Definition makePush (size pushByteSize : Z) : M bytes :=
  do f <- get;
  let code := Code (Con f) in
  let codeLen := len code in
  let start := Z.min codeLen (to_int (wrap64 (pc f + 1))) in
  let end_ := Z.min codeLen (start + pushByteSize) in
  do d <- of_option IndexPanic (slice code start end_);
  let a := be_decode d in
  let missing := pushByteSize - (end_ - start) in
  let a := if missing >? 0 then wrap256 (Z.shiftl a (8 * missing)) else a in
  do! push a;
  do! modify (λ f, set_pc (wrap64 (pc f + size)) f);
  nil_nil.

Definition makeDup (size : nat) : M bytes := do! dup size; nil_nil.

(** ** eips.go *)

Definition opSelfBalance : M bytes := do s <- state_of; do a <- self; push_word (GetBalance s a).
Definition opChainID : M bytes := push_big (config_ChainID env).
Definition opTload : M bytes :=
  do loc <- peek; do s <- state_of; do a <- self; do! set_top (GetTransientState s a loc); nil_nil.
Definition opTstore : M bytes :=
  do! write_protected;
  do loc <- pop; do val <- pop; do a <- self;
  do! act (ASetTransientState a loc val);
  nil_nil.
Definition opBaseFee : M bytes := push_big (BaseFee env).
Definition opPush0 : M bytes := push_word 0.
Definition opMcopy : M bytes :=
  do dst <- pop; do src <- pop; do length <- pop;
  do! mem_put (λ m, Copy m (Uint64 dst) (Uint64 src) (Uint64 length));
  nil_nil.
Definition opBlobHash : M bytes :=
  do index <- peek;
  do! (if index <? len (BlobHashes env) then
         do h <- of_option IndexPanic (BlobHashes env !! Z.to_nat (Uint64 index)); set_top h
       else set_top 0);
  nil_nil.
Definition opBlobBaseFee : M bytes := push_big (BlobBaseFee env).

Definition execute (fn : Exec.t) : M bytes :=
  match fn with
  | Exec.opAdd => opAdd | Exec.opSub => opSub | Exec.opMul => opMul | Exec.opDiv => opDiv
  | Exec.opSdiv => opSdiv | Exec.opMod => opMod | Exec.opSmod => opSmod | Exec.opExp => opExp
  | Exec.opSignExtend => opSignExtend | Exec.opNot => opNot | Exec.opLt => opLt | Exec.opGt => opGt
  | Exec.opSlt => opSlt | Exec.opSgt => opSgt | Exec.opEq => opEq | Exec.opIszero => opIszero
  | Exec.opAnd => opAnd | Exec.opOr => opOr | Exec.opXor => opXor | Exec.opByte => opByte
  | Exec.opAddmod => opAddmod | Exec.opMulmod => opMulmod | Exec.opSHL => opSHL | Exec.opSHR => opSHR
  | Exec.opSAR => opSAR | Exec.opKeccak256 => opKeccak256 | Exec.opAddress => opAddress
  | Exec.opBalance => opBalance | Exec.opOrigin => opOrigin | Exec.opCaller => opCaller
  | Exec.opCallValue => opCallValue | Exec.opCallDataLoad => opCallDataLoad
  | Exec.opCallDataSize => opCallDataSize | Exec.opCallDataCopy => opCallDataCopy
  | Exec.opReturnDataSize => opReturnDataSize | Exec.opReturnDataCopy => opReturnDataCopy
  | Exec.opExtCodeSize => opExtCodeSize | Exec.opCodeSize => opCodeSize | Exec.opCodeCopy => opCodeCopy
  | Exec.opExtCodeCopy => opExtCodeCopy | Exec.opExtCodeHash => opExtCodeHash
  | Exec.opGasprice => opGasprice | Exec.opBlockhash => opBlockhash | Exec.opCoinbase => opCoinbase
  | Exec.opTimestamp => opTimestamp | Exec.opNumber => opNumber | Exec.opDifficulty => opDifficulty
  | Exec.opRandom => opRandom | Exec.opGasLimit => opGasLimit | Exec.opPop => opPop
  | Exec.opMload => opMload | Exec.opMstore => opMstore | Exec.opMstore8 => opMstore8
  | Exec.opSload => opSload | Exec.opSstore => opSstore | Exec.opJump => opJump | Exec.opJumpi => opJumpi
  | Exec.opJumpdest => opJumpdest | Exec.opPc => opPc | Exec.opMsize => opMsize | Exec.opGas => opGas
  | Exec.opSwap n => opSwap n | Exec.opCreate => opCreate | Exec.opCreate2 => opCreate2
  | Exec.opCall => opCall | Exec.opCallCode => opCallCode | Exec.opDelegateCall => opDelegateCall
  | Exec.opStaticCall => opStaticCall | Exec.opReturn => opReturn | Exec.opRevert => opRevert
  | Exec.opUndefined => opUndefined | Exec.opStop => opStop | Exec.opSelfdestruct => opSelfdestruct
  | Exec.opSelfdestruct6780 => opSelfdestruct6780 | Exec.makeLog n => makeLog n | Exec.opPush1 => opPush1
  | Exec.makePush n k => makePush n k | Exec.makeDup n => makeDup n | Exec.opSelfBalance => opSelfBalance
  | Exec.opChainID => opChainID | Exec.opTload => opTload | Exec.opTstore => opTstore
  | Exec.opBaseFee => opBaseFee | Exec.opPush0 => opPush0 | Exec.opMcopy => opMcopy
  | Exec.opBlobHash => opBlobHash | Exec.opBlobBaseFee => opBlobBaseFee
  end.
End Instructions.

....

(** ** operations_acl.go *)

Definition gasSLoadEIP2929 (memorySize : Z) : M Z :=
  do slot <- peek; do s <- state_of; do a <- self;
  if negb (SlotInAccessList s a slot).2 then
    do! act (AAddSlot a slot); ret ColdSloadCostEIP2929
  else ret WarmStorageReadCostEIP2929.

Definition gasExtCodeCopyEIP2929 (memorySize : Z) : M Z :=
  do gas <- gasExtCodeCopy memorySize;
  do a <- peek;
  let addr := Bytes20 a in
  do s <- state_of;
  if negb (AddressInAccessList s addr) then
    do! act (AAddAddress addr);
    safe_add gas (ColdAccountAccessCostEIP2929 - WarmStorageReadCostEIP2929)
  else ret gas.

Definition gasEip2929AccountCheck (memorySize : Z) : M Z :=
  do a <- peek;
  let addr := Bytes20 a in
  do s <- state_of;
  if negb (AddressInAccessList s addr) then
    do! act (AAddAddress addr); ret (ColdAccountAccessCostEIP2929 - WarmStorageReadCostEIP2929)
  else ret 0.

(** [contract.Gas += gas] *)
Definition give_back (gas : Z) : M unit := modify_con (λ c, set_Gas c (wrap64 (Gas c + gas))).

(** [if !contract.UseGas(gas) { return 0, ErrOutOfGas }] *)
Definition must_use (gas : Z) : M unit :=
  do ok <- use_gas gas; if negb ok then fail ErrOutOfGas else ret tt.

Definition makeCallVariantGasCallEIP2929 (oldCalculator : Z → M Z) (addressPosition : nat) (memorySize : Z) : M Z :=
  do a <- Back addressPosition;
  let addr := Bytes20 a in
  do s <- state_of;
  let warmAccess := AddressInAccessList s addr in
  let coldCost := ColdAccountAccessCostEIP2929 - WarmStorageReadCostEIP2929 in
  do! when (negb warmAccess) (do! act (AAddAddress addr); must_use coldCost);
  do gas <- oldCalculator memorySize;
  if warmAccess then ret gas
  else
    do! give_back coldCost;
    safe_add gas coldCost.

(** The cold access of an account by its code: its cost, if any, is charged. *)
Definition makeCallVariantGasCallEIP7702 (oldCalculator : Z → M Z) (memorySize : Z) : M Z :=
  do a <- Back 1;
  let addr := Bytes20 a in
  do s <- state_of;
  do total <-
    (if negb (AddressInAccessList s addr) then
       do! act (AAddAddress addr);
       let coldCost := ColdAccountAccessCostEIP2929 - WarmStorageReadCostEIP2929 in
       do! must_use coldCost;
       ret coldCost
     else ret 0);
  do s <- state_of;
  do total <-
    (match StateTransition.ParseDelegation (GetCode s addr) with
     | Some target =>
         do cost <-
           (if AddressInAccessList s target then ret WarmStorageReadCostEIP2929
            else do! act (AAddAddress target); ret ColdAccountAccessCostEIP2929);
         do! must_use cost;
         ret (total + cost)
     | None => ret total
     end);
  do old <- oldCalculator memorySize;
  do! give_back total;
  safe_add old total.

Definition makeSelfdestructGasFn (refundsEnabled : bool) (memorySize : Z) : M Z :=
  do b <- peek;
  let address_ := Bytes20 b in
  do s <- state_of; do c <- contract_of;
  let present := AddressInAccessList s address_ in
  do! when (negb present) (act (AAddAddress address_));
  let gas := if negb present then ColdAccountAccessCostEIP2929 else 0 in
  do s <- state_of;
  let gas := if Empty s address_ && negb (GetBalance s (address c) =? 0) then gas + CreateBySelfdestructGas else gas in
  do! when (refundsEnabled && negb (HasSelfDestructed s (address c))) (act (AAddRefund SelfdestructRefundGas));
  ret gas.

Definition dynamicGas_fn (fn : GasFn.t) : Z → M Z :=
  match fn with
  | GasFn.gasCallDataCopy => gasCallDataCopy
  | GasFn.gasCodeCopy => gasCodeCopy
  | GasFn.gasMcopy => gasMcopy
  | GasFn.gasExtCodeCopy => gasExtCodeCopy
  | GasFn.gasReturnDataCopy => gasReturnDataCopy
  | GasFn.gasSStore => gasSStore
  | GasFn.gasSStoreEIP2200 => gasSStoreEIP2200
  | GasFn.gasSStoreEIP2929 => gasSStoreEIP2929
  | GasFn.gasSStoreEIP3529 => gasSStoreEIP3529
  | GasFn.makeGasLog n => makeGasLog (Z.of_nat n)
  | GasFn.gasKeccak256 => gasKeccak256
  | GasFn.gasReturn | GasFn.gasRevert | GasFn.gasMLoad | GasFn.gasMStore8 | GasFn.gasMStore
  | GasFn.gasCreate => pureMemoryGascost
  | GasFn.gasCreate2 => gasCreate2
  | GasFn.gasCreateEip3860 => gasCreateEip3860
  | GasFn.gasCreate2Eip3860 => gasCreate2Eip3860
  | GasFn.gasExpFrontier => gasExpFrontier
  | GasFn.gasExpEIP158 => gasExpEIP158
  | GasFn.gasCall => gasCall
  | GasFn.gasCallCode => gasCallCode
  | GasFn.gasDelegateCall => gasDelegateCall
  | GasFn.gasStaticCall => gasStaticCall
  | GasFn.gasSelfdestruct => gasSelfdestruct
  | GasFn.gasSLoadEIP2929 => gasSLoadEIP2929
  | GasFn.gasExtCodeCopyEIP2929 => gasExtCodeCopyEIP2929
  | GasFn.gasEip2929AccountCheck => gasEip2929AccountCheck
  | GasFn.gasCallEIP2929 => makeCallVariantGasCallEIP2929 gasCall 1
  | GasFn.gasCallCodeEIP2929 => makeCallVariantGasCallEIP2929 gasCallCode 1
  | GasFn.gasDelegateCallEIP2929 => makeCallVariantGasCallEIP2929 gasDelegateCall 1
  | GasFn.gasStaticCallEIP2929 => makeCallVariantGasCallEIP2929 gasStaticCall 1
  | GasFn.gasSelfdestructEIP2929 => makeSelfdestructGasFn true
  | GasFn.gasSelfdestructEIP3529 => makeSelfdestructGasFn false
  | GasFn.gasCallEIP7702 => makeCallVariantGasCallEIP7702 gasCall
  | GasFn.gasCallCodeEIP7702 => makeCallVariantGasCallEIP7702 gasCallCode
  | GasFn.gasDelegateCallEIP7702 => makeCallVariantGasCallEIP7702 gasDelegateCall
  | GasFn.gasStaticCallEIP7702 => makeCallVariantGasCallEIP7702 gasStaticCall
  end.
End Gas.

....

**Task prompt**. Going back to the entries above, set down exactly the lines that begin at the one with "Definition makePush (size" and end at the one with "let end_ := Z.min", both included, and nothing else.

**Answer to the problem**.
Definition makePush (size pushByteSize : Z) : M bytes :=
  do f <- get;
  let code := Code (Con f) in
  let codeLen := len code in
  let start := Z.min codeLen (to_int (wrap64 (pc f + 1))) in
  let end_ := Z.min codeLen (start + pushByteSize) in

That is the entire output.